16.01.25
Revista Cultura (V)
blogdaruanove
O número 39 desta revista apresenta o conto Titia, de Gabriel Mariano (José Gabriel Lopes da Silva, 1928-2002). Num registo coloquial próximo da oralidade, esta narrativa apresenta-nos o retrato de uma viúva que abandonou Cabo Verde, onde apenas um dos três filhos permaneceu, para viver sozinha em Lisboa, sem quaisquer amigos ou confidentes a não ser José, o narrador.
Recordando-se, embora, que ainda não foi reproduzido o conto deste autor intitulado Resignação, publicado em 1958 no número 14 desta mesma revista, transcrevem-se de seguida os primeiros parágrafos de Titia, uma vez que já foram anteriormente referidos alguns dados bio-bibliográficos sobre o autor (https://literaturacolonialportuguesa.blogs.sapo.pt/3552.html):
"Titia nem teve paciência... Recado num dia, bilhete no outro... Caramba! Nemque fosse sangria desatada! É preciso compreenderem que eu nem sequer sou parente dela. Sim senhores... Nem filho, nem sobrinho, nem primo, nem nada. Chamo-lhe Titia por amizade.
Titia não é má pessoa, não. Só que de vez em quando tem suas rabujas... Hoje os seus filhos estão longe. Ela vive cá em Lisboa. Viver «cheio de buracos vazios» porque «dinheiro é pouco e velhice ingrata»... Veio para aqui com destino à Argentina. Zulmira, a filha mais velha, vive lá. Mas depois levantaram-se impedimentos, «assoprou aquele ventinho que tem de pegar toda a criatura sem sorte» e ela não seguiu. Foi resolvido que ela ficasse. Voltar para Cabo Verde era asneira... Nhônhô, o que está em Moçambique, foi de opinião que mais vale viver mal em Lisboa do que viver bem em S. Vicente.
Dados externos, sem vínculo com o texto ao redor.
(* ===== verification/_CoqProject ===== *)
-Q . S2P
Prelude.v
GoStd.v
GoMap.v
GoFloat.v
Sha256.v
Domain.v
Event.v
Audience.v
AudienceSpec.v
Experiment.v
Flags.v
Store.v
AuditLog.v
GoFmt.v
Redact.v
RedactSpec.v
AuditSpec.v
MakerChecker.v
StoreLemmas.v
Forms.v
FlagsDB.v
Prompts.v
AIStore.v
AIGateway.v
AIGatewaySpec.v
Campaigns.v
CampaignLife.v
Ingest.v
IngestSpec.v
IngestQueue.v
Identity.v
IdentitySpec.v
Segments.v
SegmentsSpec.v
SegmentOps.v
Stages.v
StagesSpec.v
Scoring.v
ScoringSpec.v
ScoringDB.v
ScoringDBSpec.v
Statistics.v
Facts.v
Policy.v
Schedule.v
QuietHours.v
JourneyGraph.v
JourneyValidate.v
JourneyNodes.v
JourneyPublish.v
PublishingSpec.v
Jsonb.v
ExperimentDB.v
Rollout.v
ExperimentSpec.v
RolloutSpec.v
ExperimentWorld.v
JourneyDB.v
Projector.v
Drain.v
Suppression.v
Replay.v
ReplaySpec.v
JourneyRuntime.v
JourneyEffects.v
JourneyInvariants.v
JourneyOps.v
JourneySystem.v
JourneyTick.v
JourneyHazards.v
JourneyEnroll.v
JourneyFiring.v
Deliver.v
DeliverSpec.v
CampaignDeliver.v
CampaignDispatch.v
CampaignSpec.v
CampaignOnce.v
PublicGuard.v
FormSubmit.v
Sim, porque Titia já viveu bem... «Quem a visse hoje em dia com o seu balaio de compras debaixo do braço não dizia que estava ali uma quintanista, e das antigas...» Titia viveu bem enquanto o marido foi vivo. Negociante de baia. Ela mesma fazia os bolos para vender na Pracinha do Liceu. Foi assim que compraram a sua casinha no Lombo-de-Trás e puderam educar os filhos. Nhônhô tirou o sétimo ano e concorreu para Moçambique. Zulmira também estudou. Essa é que embarcou para a Argentina. Lela não quis estudar. Fez o terceiro ano e empregou-se na companhia Madeira. Parodista e mulherengo dos bons... Titia às vezes lastimava-se de Lela não ter o 7.º como Nhônhô.
– O que tu queres é esta vidinha de cachorro vadio...
Lela ria, ria e não dizia nada. O riso de Lela é sonoro e sacudido.
Pois, para Titia o bom tempo durou enquanto durou o marido. Homem é que é tecto de uma casa, já se vê. Depois começou a dispersão. Nhônhô casou, Zulmira foi para a Argentina e Lela tirou uma rapariga de casa. Que é que Titia ia fazer sòzinha na casa vazia? Sim. Que é? Foi então que ela resolveu embarcar também. Aqui em Lisboa aguentava-se com o dinheirinho que os filhos lhe mandavam. Filhos... vírgula... Só Nhônhô lá de Moçambique achava jazigo de lhe mandar qualquer coisa. Não era muito, já se sabe, pois, como vocês calculam, um homem casado tem de olhar para o futuro da mulher e dos filhos. Quanto aos outros Zulmira de vez em quando mandava roupas usadas e Lela só escrevia para dizer: «Mamãi do meu coração quando aprecer portador de confiança mando você uma boa encomenda. Seu filhinho que lhe estima do fundo da alma e que lhe pede a bênção Manuel». Titia ben se amofinava com o que ela chama «ingratidão familiar».
– Este moço não me escreve uma cartinha com tripa.
Tripa na linguagem de Titia é dinheiro."